On Wednesday, an important policy shift, which the Enough Project has been urging for over a year, came into effect. These adjustments to the U.S. government’s decades-old embargo on Sudan should make it easier for people in that country to get access to U.S made personal telecommunications devices like smartphones, encryption tools, and crowd sourcing software. This is a big deal for Sudanese journalists, activists and human rights defenders who face severe restrictions on their ability to communicate safely and securely. Here’s what you need to know:
1. What’s new?
New regulations from the U.S. Department of the Treasury should make it easier for Sudanese to access smart phones, satellite phones, security updates, and anti-virus software. According to the Chargé d’Affaires at the U.S. Embassy in Sudan, Jerry Lanier, “This general license alerts banks, companies, and private citizens that the export and re-export of these items is now permissible under U.S. law. These changes are consistent with [the U.S. government’s] commitment to promote freedom of expression through access to communication tools”
2. So, before today, it was illegal for Sudanese people to have access to iPhones, Skype or WhatsApp?
President Bill Clinton’s 1997 executive order prohibits the export to Sudan of any goods, technology or software from the United States or by a U.S. person, wherever they are located. Those regulations were adjusted in 2010 to include an exemption that allowed the export of personal communication tools that were available “at no cost” but the rules still prevented Sudanese from accessing anything that cost money. So, WhatsApp works because its free but the paid features on Skype or the Apple store were officially blocked. Now, that has changed.
Practically, even before Wednesday’s announcement, many young Sudanese were using virtual private networks to access these tools — effectively circumventing our sanctions regulations. Others were buying products abroad and then going to unsanctioned sites to get updates and security patches for their software.

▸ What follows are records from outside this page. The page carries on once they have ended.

Lemma in_step_assign (user role : option string) (drawId : string)
    (entries : Z) (members : option (list Member)) (db : Database.t) :
  in_step db ->
  in_step (Admin.handleAssignEntries user role drawId entries members db).1.1.
Proof.
  intros Hstep. unfold Admin.handleAssignEntries.
  destruct (Database.donationDraws db ≫= oget drawId) as [draw|] eqn:Hd;
    [|exact Hstep].
  destruct (negb (Draw.active draw)); [exact Hstep|].
  destruct (entries <=? 0)%Z; [exact Hstep|].
  destruct (match user, role with
            | Some u, _ => _ | None, Some r => _ | None, None => _ end)
    as [[[|t ts]|]|]; try exact Hstep.
  destruct (jlt _ _); [exact Hstep|].
  destruct (assign_fold_in_step drawId entries (Database.users db) (t :: ts)
              (Draw.ledger draw) (Database.users db)) as [H1 H2].
  { intros u. apply Hstep. exact Hd. }
  { reflexivity. }
  destruct (fold_left _ (t :: ts) _) as [ledger users]. cbn [fst snd] in *.
  intros k d' u Hd'.
  cbn [Database.donationDraws Database.users mbind option_bind] in *.
  destruct (String.eqb drawId k) eqn:E.
  - apply String.eqb_eq in E. subst k. rewrite oget_oset_eq in Hd'.
    injection Hd' as <-. apply H1.
  - apply String.eqb_neq in E. rewrite oget_oset_ne in Hd' by exact E.
    rewrite H2 by congruence. apply Hstep.
    now destruct (Database.donationDraws db).
Qed.

Lemma in_step_winner (drawId : string) (random : Q) (now : Z) (by_ : string)
    (db : Database.t) (r : Database.t * bool * Admin.Reply) :
  in_step db ->
  Admin.handleSelectWinner drawId random now by_ db = Some r ->
  in_step r.1.1.
Proof.
  intros Hstep. unfold Admin.handleSelectWinner.
  destruct (Database.donationDraws db ≫= oget drawId) as [draw|] eqn:Hd;
    [|now intros [= <-]].
  destruct (negb (Draw.active draw)); [now intros [= <-]|].
  destruct (bool_decide _); [now intros [= <-]|].
  destruct (Admin.weightedEntries _) as [w|]; [|discriminate].
  intros [= <-]. cbn [fst].
  set (key := default "undefined" (Admin.pick random w)).
  intros k d' u Hd'.
  cbn [Database.donationDraws Database.users mbind option_bind] in *.
  assert (Hu : entries_of
                 (oset key
                    (User.set_wins
                       (User.wins (default User.fresh_admin
                                     (oget key (Database.users db))) + 1)
                       (default User.fresh_admin
                          (oget key (Database.users db))))
                    (Database.users db)) u
               = entries_of (Database.users db) u).
  { destruct (String.eqb key u) eqn:E.
    - apply String.eqb_eq in E. subst u. rewrite entries_of_oset_same.
      unfold entries_of. now destruct (oget key (Database.users db)).
    - apply String.eqb_neq in E. now apply entries_of_oset_other. }
  rewrite Hu.
  destruct (String.eqb drawId k) eqn:E.
  - apply String.eqb_eq in E. subst k. rewrite oget_oset_eq in Hd'.
    injection Hd' as <-.
    change (Draw.ledger (Draw.close ?a ?b ?c draw)) with (Draw.ledger draw).
    apply Hstep. exact Hd.
  - apply String.eqb_neq in E. rewrite oget_oset_ne in Hd' by exact E.
    apply Hstep. now destruct (Database.donationDraws db).
Qed.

Unfortunately, there is evidence that some of the sites many depend on are bogus traps set by their own Cyber Jihadist Unit. As a result, the patches and updates available on those platforms include backdoors that the government can use to infiltrate activists’ computers, smart phones and networks.
3. Who will these changes benefit?
The average Sudanese person should benefit enormously from this shift, especially since their own government has made access to information extremely restricted. Activists, in particular, will benefit from increased access to tools that allow them to safely communicate, organize and share information. Earlier this week, the government seized all the print runs of 14 newspapers. With greater access to personal communications technologies, the average Sudanese person will have more options and more information sources. Also, U.S. businesses, especially those offering encryption and secure communications technologies, now have a new market of paying customers.
4. But, won’t these relaxed regulations allow the government of Sudan to benefit too?
The new rules only apply to widely available technology that Sudan’s government probably has easy access to already. Anyone, including agents of the government, who buys a computer or smart phone in France or Dubai can download all the patches and apps and bring them back to government headquarters. Undoubtedly, easing access to some of these same technologies inside Sudan makes it marginally simpler for some within the government who want to take advantage of American-made technologies. However, those government entities on the U.S. Treasury Department’s Specially Designated Nationals list are officially still blocked from accessing these items.
Most importantly, the changes to the regulations will provide a huge benefit to the average civilian user who may be stuck in country. The revised rules should also be a boon for those who have previously travelled abroad and bought a device that now has outdated software.
5. How will Sudanese pay for these tools since the Central Bank of Sudan is on our blacklist?
The biggest question mark around these changes is the practical impact that these changed regulations will have within Sudan, where the blacklisted Central Bank remains a financial hub. The Department of the Treasury says
that “in general, any transaction ordinarily incident to a licensed transaction” is also authorized as long as “such payments do not involve a debit to a blocked account or a transfer of blocked property.” In plain English, this means that payments for these tools are likely to be allowed unless they pass through the Central Bank of Sudan or other banks currently under U.S. sanctions.6. Who has been asking for these changes?
Sudanese civil society groups have been pushing for these changes for some time. Mohammed Hashim Kambal, coordinator of the The Sudanese Initiative to Lift US Technology Sanctions from Sudan campaign explains their work as an “appeal to empower Sudanese citizens through improved access to ICTs [Information and Communications Technologies] so that they can be more proactive on issues linked to democratic transformation, humanitarian assistance and technology education — an appeal to make the sanctions smarter.” Last April, the Enough Project and Humanity United echoed their plea in an open letter to Secretary John Kerry, National Security Adviser Susan Rice and Ambassador to the United Nations Samantha Power. The Electronic Frontier Foundation and the New America Foundation have also been calling for these changes, noting that similar revisions have had a positive impact in Iran and Syria.
7. So, even though Sudan’s foreign minister is gloating about it, this is good news?
Yes. Even though some are spinning this as a win for the government of Sudan, it’s actually much better news for opposition activists and their allies. In Sudan, where in less than a decade the number of internet users has grown from around 400,000 to more than 8 million, these adjustments to the sanctions regime have the potential to catalyze change.